*HOW TO COMPLETE THIS TASK*
Within the data that follows, set down exactly the lines from the one containing "(** ** Resume *)" through the one containing "Lemma resume_queues_ok u0", both ends included.

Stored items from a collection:
::::::::::
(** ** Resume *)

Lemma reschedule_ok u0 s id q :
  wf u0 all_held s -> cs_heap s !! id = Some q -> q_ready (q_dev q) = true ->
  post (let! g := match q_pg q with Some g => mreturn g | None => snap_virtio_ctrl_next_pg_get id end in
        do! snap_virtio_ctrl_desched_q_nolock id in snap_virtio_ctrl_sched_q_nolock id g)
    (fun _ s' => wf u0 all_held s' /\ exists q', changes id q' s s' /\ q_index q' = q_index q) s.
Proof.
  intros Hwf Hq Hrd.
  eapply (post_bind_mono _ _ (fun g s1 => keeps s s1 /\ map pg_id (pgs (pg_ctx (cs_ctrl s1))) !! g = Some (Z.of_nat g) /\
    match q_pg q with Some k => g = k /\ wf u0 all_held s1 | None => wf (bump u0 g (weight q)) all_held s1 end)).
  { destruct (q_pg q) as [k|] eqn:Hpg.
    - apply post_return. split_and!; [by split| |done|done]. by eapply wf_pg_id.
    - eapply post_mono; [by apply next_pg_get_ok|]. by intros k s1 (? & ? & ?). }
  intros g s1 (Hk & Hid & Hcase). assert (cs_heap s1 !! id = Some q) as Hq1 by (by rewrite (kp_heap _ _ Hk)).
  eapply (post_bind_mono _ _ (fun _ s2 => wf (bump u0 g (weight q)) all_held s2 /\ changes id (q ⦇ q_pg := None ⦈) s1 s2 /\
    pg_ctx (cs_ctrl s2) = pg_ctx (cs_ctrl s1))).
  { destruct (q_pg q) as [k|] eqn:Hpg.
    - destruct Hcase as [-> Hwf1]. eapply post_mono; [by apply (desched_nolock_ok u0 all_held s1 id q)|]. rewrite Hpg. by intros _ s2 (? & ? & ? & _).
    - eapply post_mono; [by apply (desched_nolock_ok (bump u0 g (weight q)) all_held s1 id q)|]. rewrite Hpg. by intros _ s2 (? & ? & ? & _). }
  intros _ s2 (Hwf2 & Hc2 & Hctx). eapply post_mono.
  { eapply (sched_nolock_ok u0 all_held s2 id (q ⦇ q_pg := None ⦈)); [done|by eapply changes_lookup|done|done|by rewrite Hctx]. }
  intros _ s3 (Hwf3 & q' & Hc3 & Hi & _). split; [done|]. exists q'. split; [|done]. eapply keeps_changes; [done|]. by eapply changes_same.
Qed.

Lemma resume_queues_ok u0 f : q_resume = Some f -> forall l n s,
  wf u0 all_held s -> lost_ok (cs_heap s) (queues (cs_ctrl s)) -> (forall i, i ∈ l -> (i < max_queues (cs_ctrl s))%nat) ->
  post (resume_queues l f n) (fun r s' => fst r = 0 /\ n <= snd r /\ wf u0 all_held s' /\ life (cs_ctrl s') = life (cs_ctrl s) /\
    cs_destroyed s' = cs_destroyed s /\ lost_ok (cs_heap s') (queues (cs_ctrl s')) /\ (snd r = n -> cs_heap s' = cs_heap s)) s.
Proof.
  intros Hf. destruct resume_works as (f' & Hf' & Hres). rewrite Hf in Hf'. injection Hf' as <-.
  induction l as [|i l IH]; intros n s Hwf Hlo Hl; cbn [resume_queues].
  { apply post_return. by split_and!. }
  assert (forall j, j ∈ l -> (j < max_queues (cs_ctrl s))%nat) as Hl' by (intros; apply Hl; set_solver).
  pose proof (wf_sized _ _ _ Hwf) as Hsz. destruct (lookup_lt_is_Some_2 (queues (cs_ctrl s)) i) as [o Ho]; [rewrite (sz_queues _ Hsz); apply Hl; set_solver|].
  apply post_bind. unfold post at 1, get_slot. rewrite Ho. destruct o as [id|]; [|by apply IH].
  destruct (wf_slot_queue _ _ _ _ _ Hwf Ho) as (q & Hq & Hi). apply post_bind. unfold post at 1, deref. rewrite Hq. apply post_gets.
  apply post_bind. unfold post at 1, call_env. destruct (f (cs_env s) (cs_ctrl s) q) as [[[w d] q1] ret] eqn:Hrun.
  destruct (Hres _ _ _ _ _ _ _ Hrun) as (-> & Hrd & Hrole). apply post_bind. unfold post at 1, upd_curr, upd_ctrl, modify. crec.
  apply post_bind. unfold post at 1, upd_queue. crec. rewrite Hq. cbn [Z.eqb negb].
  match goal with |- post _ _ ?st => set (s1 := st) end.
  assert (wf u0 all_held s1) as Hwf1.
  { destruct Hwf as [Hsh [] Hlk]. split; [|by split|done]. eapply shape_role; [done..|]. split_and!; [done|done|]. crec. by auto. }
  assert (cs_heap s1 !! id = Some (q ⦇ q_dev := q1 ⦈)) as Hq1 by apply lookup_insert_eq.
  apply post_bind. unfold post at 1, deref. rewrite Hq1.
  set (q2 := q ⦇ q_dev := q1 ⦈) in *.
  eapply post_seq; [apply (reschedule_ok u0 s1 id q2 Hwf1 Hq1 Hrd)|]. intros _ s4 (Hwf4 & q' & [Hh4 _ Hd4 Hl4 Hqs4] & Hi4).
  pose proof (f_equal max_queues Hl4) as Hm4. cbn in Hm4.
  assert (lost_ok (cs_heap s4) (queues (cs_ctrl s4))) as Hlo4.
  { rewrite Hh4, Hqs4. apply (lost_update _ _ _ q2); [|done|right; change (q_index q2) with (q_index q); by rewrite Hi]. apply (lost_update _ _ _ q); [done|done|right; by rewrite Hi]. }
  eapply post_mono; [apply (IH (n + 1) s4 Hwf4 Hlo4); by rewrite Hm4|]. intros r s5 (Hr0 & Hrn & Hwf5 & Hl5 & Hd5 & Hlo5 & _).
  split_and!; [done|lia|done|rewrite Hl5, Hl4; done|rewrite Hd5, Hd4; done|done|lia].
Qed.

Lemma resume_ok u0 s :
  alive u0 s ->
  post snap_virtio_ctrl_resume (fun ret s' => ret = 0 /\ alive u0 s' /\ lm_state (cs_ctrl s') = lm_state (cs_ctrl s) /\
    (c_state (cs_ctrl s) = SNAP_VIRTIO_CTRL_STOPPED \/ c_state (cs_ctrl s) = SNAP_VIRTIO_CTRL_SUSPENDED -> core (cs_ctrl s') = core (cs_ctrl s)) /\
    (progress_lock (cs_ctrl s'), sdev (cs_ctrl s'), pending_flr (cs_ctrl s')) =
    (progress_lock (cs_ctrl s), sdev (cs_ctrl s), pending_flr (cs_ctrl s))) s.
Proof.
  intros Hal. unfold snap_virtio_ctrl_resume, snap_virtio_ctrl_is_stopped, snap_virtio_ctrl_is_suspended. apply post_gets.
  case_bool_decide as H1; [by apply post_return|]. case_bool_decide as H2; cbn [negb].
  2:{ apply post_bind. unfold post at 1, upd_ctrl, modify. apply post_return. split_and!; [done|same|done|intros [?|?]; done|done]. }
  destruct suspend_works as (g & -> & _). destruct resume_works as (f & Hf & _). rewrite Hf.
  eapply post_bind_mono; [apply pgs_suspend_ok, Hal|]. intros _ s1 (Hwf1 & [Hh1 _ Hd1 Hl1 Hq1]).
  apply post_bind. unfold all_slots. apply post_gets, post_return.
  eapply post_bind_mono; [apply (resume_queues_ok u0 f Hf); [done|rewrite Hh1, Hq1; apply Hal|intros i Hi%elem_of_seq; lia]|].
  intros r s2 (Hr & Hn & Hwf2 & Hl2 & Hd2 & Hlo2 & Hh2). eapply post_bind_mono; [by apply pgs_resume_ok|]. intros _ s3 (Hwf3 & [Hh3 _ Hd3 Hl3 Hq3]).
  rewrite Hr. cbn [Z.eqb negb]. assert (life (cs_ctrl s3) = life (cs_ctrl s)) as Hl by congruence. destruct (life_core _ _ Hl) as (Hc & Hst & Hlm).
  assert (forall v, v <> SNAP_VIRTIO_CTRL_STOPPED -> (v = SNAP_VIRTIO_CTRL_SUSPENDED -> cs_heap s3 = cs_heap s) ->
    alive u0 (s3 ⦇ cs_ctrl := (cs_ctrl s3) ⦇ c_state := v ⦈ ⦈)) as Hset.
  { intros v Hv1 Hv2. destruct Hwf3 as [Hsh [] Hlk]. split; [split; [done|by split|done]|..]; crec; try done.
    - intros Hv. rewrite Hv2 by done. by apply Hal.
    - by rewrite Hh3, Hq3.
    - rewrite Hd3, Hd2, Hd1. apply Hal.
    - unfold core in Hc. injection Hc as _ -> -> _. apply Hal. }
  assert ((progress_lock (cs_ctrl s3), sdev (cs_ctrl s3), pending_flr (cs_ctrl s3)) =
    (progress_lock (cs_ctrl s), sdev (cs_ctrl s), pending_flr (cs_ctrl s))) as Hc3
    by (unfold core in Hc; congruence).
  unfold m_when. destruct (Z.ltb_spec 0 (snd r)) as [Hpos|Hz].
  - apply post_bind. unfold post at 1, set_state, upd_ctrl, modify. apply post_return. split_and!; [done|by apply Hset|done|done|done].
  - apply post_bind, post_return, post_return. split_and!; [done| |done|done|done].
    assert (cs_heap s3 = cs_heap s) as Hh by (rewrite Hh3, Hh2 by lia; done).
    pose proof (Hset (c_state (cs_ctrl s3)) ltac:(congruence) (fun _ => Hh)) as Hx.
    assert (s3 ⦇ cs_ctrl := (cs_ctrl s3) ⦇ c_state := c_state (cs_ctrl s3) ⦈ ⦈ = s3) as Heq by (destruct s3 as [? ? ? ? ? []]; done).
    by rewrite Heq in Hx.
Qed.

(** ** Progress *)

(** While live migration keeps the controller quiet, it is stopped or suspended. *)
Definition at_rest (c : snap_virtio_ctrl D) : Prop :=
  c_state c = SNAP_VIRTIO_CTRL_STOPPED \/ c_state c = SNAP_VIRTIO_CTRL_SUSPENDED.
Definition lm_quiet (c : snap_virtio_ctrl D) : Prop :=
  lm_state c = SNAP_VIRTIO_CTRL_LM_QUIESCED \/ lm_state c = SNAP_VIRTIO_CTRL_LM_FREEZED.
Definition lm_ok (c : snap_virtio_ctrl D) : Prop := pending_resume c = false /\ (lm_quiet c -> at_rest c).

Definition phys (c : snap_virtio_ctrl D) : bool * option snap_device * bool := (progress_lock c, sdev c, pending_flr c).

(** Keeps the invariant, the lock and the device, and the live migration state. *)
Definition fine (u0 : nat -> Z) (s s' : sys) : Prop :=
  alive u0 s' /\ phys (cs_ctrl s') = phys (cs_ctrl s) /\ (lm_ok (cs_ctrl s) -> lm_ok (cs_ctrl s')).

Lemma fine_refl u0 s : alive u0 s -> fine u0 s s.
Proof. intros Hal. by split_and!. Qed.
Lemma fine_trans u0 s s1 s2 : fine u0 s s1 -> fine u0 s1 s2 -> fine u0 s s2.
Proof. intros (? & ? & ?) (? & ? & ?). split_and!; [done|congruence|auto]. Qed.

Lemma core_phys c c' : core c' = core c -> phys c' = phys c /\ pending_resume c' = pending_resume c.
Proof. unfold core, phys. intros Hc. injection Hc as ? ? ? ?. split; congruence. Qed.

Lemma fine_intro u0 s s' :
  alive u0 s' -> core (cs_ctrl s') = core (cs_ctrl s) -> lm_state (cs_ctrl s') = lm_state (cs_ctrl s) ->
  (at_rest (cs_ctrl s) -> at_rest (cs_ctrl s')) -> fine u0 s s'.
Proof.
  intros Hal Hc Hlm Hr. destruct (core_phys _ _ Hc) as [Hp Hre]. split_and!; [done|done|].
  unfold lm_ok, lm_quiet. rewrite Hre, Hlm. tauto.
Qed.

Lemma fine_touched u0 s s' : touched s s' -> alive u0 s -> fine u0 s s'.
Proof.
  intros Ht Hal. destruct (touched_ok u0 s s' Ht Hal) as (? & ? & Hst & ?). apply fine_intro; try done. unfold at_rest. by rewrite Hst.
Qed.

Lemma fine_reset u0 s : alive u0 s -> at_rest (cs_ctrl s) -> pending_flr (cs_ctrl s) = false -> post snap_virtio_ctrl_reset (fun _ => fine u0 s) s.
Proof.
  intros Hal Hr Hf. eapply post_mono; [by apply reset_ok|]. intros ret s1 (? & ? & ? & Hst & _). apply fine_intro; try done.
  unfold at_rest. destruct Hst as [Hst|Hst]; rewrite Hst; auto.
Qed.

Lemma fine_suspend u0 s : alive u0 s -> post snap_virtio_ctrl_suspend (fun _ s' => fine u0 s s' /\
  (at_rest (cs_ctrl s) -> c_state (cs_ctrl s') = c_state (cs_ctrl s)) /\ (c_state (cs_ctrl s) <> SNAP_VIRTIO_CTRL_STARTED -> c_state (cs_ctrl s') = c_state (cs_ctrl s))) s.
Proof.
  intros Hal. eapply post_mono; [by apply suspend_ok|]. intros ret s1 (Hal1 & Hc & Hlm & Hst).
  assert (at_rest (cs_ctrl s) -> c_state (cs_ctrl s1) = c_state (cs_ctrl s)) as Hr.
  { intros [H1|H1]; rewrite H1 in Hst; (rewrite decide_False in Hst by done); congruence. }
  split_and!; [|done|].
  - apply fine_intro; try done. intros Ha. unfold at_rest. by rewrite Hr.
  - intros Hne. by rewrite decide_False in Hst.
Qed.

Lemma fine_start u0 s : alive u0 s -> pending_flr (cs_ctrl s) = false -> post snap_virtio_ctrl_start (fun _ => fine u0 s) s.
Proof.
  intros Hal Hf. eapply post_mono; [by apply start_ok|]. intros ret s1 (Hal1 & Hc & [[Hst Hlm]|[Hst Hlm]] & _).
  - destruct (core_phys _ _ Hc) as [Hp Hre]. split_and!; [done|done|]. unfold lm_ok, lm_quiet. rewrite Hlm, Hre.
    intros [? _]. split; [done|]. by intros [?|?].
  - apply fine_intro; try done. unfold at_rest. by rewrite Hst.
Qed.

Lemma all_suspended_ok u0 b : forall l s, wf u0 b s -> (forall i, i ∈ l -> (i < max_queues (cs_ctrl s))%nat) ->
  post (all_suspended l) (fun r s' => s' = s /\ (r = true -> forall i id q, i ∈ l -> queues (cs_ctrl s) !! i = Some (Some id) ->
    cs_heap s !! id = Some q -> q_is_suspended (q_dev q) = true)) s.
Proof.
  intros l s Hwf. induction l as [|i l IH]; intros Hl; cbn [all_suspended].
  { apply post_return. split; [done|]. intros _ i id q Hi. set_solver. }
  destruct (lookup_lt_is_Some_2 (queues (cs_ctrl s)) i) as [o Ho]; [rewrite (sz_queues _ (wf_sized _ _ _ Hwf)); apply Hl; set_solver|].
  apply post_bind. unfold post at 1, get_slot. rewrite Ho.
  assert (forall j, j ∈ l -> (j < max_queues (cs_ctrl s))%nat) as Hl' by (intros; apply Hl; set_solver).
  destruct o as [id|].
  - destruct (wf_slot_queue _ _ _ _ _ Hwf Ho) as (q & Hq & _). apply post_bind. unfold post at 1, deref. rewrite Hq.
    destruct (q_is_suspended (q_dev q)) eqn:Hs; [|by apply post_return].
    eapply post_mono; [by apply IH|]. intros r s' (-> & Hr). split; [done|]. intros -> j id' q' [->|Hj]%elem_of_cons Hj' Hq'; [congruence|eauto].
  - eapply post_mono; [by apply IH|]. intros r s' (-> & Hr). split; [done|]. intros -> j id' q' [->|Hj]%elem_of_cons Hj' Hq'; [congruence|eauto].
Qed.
::::::::::
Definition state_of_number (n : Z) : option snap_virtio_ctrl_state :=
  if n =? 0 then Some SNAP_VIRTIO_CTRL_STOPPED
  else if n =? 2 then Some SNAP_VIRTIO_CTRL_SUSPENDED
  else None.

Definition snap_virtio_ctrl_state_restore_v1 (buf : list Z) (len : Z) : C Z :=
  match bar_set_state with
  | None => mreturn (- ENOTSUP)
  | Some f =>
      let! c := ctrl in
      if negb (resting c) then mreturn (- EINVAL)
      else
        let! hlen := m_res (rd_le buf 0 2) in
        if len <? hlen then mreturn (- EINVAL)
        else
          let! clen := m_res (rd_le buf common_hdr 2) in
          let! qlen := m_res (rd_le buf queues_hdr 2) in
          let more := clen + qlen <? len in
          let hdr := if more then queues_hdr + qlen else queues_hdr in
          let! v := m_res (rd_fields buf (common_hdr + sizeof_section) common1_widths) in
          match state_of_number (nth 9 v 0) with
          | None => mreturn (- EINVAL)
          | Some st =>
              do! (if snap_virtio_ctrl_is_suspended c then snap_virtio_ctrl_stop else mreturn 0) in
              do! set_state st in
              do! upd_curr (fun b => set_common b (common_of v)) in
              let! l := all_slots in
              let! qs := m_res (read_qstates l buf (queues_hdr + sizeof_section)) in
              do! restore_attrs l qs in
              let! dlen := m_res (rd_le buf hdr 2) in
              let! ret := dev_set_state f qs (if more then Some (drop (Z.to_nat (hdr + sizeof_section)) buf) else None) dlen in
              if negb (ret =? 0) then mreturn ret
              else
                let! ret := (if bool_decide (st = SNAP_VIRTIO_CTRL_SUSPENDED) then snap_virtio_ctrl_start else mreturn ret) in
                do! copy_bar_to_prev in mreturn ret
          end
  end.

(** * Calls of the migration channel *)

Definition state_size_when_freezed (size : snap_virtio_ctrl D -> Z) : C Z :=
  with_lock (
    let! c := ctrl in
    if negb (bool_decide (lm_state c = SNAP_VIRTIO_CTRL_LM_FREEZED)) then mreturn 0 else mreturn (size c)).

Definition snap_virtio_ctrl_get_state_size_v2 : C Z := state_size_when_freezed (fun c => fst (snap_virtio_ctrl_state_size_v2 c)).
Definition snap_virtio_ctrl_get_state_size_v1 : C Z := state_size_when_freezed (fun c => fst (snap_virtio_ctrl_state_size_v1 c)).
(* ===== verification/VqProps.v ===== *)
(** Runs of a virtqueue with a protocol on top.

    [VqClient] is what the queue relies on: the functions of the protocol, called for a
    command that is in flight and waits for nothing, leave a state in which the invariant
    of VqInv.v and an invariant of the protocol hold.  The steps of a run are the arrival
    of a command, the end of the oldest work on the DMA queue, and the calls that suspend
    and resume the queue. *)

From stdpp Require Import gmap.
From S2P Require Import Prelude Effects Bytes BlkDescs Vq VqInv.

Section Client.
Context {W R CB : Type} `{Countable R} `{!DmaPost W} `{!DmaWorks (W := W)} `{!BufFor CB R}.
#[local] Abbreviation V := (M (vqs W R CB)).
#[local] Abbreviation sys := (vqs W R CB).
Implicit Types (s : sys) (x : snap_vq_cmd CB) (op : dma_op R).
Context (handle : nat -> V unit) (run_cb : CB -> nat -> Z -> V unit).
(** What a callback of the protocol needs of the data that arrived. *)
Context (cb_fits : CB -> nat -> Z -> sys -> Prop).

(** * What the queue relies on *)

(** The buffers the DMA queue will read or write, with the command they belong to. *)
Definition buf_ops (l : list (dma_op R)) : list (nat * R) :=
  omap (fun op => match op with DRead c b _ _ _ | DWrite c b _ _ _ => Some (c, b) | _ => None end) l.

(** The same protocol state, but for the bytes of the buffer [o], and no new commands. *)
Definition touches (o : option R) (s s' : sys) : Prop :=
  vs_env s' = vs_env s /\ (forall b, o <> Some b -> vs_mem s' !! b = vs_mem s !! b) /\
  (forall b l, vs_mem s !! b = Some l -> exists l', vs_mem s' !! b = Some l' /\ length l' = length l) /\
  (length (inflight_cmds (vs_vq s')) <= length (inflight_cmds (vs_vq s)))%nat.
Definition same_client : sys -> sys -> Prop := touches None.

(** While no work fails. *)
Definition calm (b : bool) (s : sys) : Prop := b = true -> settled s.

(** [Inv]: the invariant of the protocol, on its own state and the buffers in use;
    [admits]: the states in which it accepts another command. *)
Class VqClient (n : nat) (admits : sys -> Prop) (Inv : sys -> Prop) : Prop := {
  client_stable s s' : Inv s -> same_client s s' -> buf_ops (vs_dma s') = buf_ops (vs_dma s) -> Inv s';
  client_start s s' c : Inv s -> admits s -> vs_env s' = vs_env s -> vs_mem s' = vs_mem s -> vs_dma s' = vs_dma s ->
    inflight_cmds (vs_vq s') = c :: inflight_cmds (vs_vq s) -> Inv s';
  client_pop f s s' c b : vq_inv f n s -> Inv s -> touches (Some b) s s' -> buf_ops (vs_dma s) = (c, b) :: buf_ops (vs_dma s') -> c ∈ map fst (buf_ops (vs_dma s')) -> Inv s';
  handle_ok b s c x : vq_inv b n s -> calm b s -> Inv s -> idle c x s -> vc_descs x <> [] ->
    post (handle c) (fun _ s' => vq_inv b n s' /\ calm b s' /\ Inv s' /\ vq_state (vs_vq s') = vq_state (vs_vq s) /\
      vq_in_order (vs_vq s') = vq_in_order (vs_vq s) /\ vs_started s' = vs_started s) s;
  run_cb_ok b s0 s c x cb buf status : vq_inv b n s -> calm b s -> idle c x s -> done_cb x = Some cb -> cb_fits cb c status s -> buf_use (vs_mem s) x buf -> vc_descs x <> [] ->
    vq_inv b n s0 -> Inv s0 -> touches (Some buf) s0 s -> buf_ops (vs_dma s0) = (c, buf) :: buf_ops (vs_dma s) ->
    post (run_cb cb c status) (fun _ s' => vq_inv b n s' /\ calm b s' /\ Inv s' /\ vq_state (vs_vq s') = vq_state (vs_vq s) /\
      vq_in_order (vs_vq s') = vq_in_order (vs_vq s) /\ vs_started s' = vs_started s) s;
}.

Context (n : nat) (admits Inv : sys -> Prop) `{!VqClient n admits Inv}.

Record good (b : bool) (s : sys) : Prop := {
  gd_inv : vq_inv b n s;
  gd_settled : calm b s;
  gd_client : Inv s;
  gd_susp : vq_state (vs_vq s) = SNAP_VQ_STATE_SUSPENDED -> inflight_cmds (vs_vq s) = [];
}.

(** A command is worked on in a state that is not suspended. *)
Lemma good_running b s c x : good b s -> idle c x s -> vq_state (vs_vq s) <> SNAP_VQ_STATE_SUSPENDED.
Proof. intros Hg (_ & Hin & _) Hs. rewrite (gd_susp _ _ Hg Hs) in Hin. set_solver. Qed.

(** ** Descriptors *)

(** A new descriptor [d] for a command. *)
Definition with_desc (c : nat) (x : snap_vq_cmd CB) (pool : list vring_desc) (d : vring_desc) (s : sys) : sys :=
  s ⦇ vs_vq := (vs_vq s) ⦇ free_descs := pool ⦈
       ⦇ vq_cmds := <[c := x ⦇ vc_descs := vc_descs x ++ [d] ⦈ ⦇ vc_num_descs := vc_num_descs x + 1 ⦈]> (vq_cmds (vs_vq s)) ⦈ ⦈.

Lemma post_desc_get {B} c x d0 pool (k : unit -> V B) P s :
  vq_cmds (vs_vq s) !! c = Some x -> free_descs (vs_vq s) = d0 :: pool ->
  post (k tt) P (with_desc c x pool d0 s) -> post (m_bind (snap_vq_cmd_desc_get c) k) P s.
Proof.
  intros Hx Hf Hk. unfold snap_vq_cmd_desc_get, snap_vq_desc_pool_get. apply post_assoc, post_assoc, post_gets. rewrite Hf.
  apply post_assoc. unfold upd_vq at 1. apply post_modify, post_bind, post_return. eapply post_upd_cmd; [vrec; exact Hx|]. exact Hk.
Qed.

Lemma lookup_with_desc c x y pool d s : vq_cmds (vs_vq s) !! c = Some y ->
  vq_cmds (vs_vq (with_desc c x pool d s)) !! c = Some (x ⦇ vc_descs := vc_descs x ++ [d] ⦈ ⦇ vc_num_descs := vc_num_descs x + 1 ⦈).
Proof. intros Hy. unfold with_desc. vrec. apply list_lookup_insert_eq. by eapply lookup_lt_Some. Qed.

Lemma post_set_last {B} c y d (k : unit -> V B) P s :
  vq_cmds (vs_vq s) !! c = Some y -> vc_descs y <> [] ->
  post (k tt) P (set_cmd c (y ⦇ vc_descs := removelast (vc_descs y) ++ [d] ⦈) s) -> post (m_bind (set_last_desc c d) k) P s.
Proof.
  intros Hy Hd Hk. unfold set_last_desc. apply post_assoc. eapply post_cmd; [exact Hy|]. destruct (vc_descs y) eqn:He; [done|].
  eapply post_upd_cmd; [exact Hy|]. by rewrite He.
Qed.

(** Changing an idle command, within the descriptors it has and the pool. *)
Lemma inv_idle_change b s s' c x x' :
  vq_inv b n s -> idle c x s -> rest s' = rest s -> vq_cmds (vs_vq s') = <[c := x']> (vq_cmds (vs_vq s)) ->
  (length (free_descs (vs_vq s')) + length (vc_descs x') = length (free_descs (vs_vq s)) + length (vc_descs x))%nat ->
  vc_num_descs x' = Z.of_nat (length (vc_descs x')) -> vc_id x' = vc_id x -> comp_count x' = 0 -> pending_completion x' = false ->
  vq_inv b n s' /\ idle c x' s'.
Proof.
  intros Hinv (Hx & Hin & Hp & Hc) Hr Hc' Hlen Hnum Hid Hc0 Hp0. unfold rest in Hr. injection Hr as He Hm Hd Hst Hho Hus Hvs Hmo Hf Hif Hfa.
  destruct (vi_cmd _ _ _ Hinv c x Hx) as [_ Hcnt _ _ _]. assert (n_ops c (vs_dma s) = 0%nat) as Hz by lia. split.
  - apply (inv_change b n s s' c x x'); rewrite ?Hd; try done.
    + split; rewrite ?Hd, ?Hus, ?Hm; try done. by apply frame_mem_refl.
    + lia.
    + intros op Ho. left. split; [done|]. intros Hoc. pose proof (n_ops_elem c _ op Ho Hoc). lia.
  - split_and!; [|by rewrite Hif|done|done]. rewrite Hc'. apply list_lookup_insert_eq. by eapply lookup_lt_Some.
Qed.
::::::::::
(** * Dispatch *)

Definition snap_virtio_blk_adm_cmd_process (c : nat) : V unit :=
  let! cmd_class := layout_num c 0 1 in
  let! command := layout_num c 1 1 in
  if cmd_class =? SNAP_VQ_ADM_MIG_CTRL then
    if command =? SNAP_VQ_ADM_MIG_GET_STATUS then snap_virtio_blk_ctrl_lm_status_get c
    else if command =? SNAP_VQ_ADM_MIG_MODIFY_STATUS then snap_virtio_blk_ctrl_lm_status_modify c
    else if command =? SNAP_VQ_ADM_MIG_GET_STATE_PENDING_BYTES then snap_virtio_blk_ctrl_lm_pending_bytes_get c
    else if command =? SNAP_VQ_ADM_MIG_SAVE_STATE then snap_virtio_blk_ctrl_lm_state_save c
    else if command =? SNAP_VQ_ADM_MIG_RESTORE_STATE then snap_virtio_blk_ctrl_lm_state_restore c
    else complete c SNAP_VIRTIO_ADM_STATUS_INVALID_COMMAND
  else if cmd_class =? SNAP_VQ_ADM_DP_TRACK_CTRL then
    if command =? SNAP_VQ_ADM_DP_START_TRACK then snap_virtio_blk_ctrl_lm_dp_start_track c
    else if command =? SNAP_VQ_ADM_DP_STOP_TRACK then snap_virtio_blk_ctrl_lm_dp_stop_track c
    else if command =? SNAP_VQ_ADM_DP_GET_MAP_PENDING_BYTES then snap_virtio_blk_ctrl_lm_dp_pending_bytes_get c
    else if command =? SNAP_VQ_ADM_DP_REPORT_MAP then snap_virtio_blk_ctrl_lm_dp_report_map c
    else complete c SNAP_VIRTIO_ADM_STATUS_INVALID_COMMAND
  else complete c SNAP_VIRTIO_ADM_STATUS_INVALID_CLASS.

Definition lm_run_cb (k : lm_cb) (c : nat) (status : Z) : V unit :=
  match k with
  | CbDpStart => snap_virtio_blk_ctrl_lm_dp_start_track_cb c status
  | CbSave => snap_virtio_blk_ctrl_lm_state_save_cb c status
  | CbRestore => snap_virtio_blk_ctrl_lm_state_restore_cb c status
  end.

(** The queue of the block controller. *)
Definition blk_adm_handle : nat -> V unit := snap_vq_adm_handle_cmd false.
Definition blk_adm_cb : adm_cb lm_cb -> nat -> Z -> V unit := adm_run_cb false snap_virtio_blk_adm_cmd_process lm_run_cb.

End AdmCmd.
::::::::::
*TASK OUTPUT*
(** ** Resume *)

Lemma reschedule_ok u0 s id q :
  wf u0 all_held s -> cs_heap s !! id = Some q -> q_ready (q_dev q) = true ->
  post (let! g := match q_pg q with Some g => mreturn g | None => snap_virtio_ctrl_next_pg_get id end in
        do! snap_virtio_ctrl_desched_q_nolock id in snap_virtio_ctrl_sched_q_nolock id g)
    (fun _ s' => wf u0 all_held s' /\ exists q', changes id q' s s' /\ q_index q' = q_index q) s.
Proof.
  intros Hwf Hq Hrd.
  eapply (post_bind_mono _ _ (fun g s1 => keeps s s1 /\ map pg_id (pgs (pg_ctx (cs_ctrl s1))) !! g = Some (Z.of_nat g) /\
    match q_pg q with Some k => g = k /\ wf u0 all_held s1 | None => wf (bump u0 g (weight q)) all_held s1 end)).
  { destruct (q_pg q) as [k|] eqn:Hpg.
    - apply post_return. split_and!; [by split| |done|done]. by eapply wf_pg_id.
    - eapply post_mono; [by apply next_pg_get_ok|]. by intros k s1 (? & ? & ?). }
  intros g s1 (Hk & Hid & Hcase). assert (cs_heap s1 !! id = Some q) as Hq1 by (by rewrite (kp_heap _ _ Hk)).
  eapply (post_bind_mono _ _ (fun _ s2 => wf (bump u0 g (weight q)) all_held s2 /\ changes id (q ⦇ q_pg := None ⦈) s1 s2 /\
    pg_ctx (cs_ctrl s2) = pg_ctx (cs_ctrl s1))).
  { destruct (q_pg q) as [k|] eqn:Hpg.
    - destruct Hcase as [-> Hwf1]. eapply post_mono; [by apply (desched_nolock_ok u0 all_held s1 id q)|]. rewrite Hpg. by intros _ s2 (? & ? & ? & _).
    - eapply post_mono; [by apply (desched_nolock_ok (bump u0 g (weight q)) all_held s1 id q)|]. rewrite Hpg. by intros _ s2 (? & ? & ? & _). }
  intros _ s2 (Hwf2 & Hc2 & Hctx). eapply post_mono.
  { eapply (sched_nolock_ok u0 all_held s2 id (q ⦇ q_pg := None ⦈)); [done|by eapply changes_lookup|done|done|by rewrite Hctx]. }
  intros _ s3 (Hwf3 & q' & Hc3 & Hi & _). split; [done|]. exists q'. split; [|done]. eapply keeps_changes; [done|]. by eapply changes_same.
Qed.

Lemma resume_queues_ok u0 f : q_resume = Some f -> forall l n s,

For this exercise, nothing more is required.